7.04.2006

Days-Old Brot

The Sad Face Invasion

Not coming through, coming through

Watch: Argentina Lose on Penalties to Germany
Watch: Argentina Fight Germany
Watch: Argentina and Germany Actually Score Goals in Normal Time

1nce again, the Schopenhegelian Germanic hordes defeated Argentina's Borges Boyz, not surprisingly in a penalty shootout. Baboons from here to the pampas have described this match as "tense," and have zeroed in on Argentine coach Jose Pekerman's early substitution of Riquelme and forced substitution of 'keeper Abbondanzieri (which limited any later additions of either Lionel Messi or Javier Saviola) as turning points of the match, and they're absolutely right -- but that's not the essential, interesting bit of it all.

What remains remarkable to me is how easy it is to tell who's going to miss their chance in a penalty shootout, simply by looking at the shooter's face as they line up at the top of the 18-yard box. It's a skill I picked up, most likely by hanging out way too much with my Southern Hemisphered homie Gosfais, a former wraithlike goalkeeper with a philosophical capacity (I'm sure) equal to that of his spiritual & positional predecessor Al B. Camus. Seemingly obvious, but foolproof nonetheless. For instance: Riquelme, given the chance to tie the Champions League semifinal second leg, wore an impossibly even sadder-than-normal face before shooting. Result: Jens Lehmann, the German hero of this W.C. quarterfinal, saved his shot with relative ease. Sure, this after-the-factness looks terrible, but we're gonna proceed anyway.

Roberto Ayala: Perennially haunted by the spectre of Dennis Bergkamp turning him out like Bobby did Whitney back in France '98, Ayala's eyes were hollower than Paolo Maldini's cheeks at an Armani photo shoot. [No photo necessary - Ed.]

Esteban Cambiasso: The only balding player on whom you can bet the farm animals when it comes to penalties is, of course, Zinedine Zidane (Had Pekerman substituted differently, this could have been Pablo Aimar shooting instead). [B/T/W, the "Shit But You Don't Know It" jack was completeley unintentional - Ed.]

And though it may seem like Brit-bashing at this point,

Frank Lampard: Prissy T-Rex arms only get you so far in this world, and having all the blood drain from your already too-pale face, only to settle, leaden, in your boots does you no favors when you're the first (technically best) penalty taker.

Steven Gerrard: I think it was an ESPN writer who noted that Gerrard was most visibly affected by Lampard's opening miss for England.

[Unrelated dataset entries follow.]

(** Three rows, the second with an empty sequence field, all requested:
    two entries, two header lines. *)
Example empty_sequence_row_skipped :
  create_fasta_from_csv
    (Opened [standard_header;
             ["X1"; "a"; "ACGT"]; ["X2"; "b"; "  "]; ["X3"; "c"; "GG"]])
    (Opened ()) ∅ true
  = Outcome (Success 2)
      (Some [">X1_a" +:+ NL; "ACGT" +:+ NL; ">X3_c" +:+ NL; "GG" +:+ NL]).
Proof. vm_compute. reflexivity. Qed.

Example strip_examples :
  PyStr.strip "  AC GT  " = "AC GT" /\ PyStr.strip "   " = ""
  /\ PyStr.strip (NL +:+ "ACGT" +:+ NL) = "ACGT".
Proof. repeat split; reflexivity. Qed.

Example main_example :
  main (Filesystem (fun _ => true)
          (fun _ => Opened [standard_header; ["X1"; "a"; "ACGT"]; ["X2"; "b"; "GG"]])
          (fun _ => Opened ()))
       " in.csv " "out.fasta" " X2 , ,X3 "
  = Ran (Outcome (Success 1) (Some [">X2_b" +:+ NL; "GG" +:+ NL])).
Proof. vm_compute. reflexivity. Qed.

(** * Further properties of the extraction *)

Section CoreExtras.

Implicit Types (fieldnames : list string) (rest : list (list string)).
Implicit Types (rows : list (gmap string (option string))).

That empty feeling carried over into his walk up to the spot and the timid stare he gave Portuguese 'keeper Ricardo right before shooting (Ricardo himself has claimed to have been able to see where the England player were going to shoot "in their eyes" which is a lofty one for sure, but from first to last these guys were about as transparent as my spookfaced friend).

Jamie Carragher: Once his first shot was called back for taking it too early, there was simply no chance he'd score on the second. Even he knew that; hence, the unsurprised look on his face as he walked back to the center circle to watch Ronaldo put them out of their misery.

* * * * * * *

ITALY v. UKRAINE [3-0]

Luca Toni, Not Sleeping With Fishes




When you sit less than 5 rows away from Francesco Totti, it becomes immediately apparent that he is only the rarest of times in touch with this plane of existence. This is not a compliment. Sure, he wanders about the midfield, occasionally nudging on a brilliant ball, but for the most part he's dreaming -- of what I don't know. His wife, Roman gelato, the dude sitting next to me smoking hash, twenty Nespresso machines lined up in rows, a Rick Ross remix of Carla Bruni's Quelqu'un M'a dit -- who can say for sure?

What is certain is that Andriy Shevchenko has the worst pouty-face in international football. It's almost sickening to watch: Middling Ukrainian midfielder spots Sheva calling for a pass, pass is delivered 4 yards off target, Italian defender clears, Sheva throws tantrum fit for a 3-year old. Yes, it's clear that no one on the Ukranian side has the quality or epidermal oleaginousness of Andrea Pirlo, but that's no reason to broadcast that thought to the world with your screwface mug every time you don't get the service you're used to on your multimillion dollar club team. But Sheva did kind of make up for that petty insolence after the match, trotting over to the rabid Italian fans and giving them a hand for their support during his years at AC Milan (despite the fact that they booed him lustily every time he touched the ball, now that he's Chelsea-bound).

And as much as I love to hate them, the sentiment expressed for their fallen comrade Gianluca Pessotto was genuine, and lovely to see:


But then you hear about this and all those warm-fuzzies crust up like the cold in your eyes come morning. Either way, it all makes for an interesting match this evening. I wonder how the Italians will spin this one, given it's the Germans suffering after scandal...

"Suspended Frings Poisons Pre-Game Penne!" -- advance headline from tomorrow's Gazzetta dello Sport, translated, of course.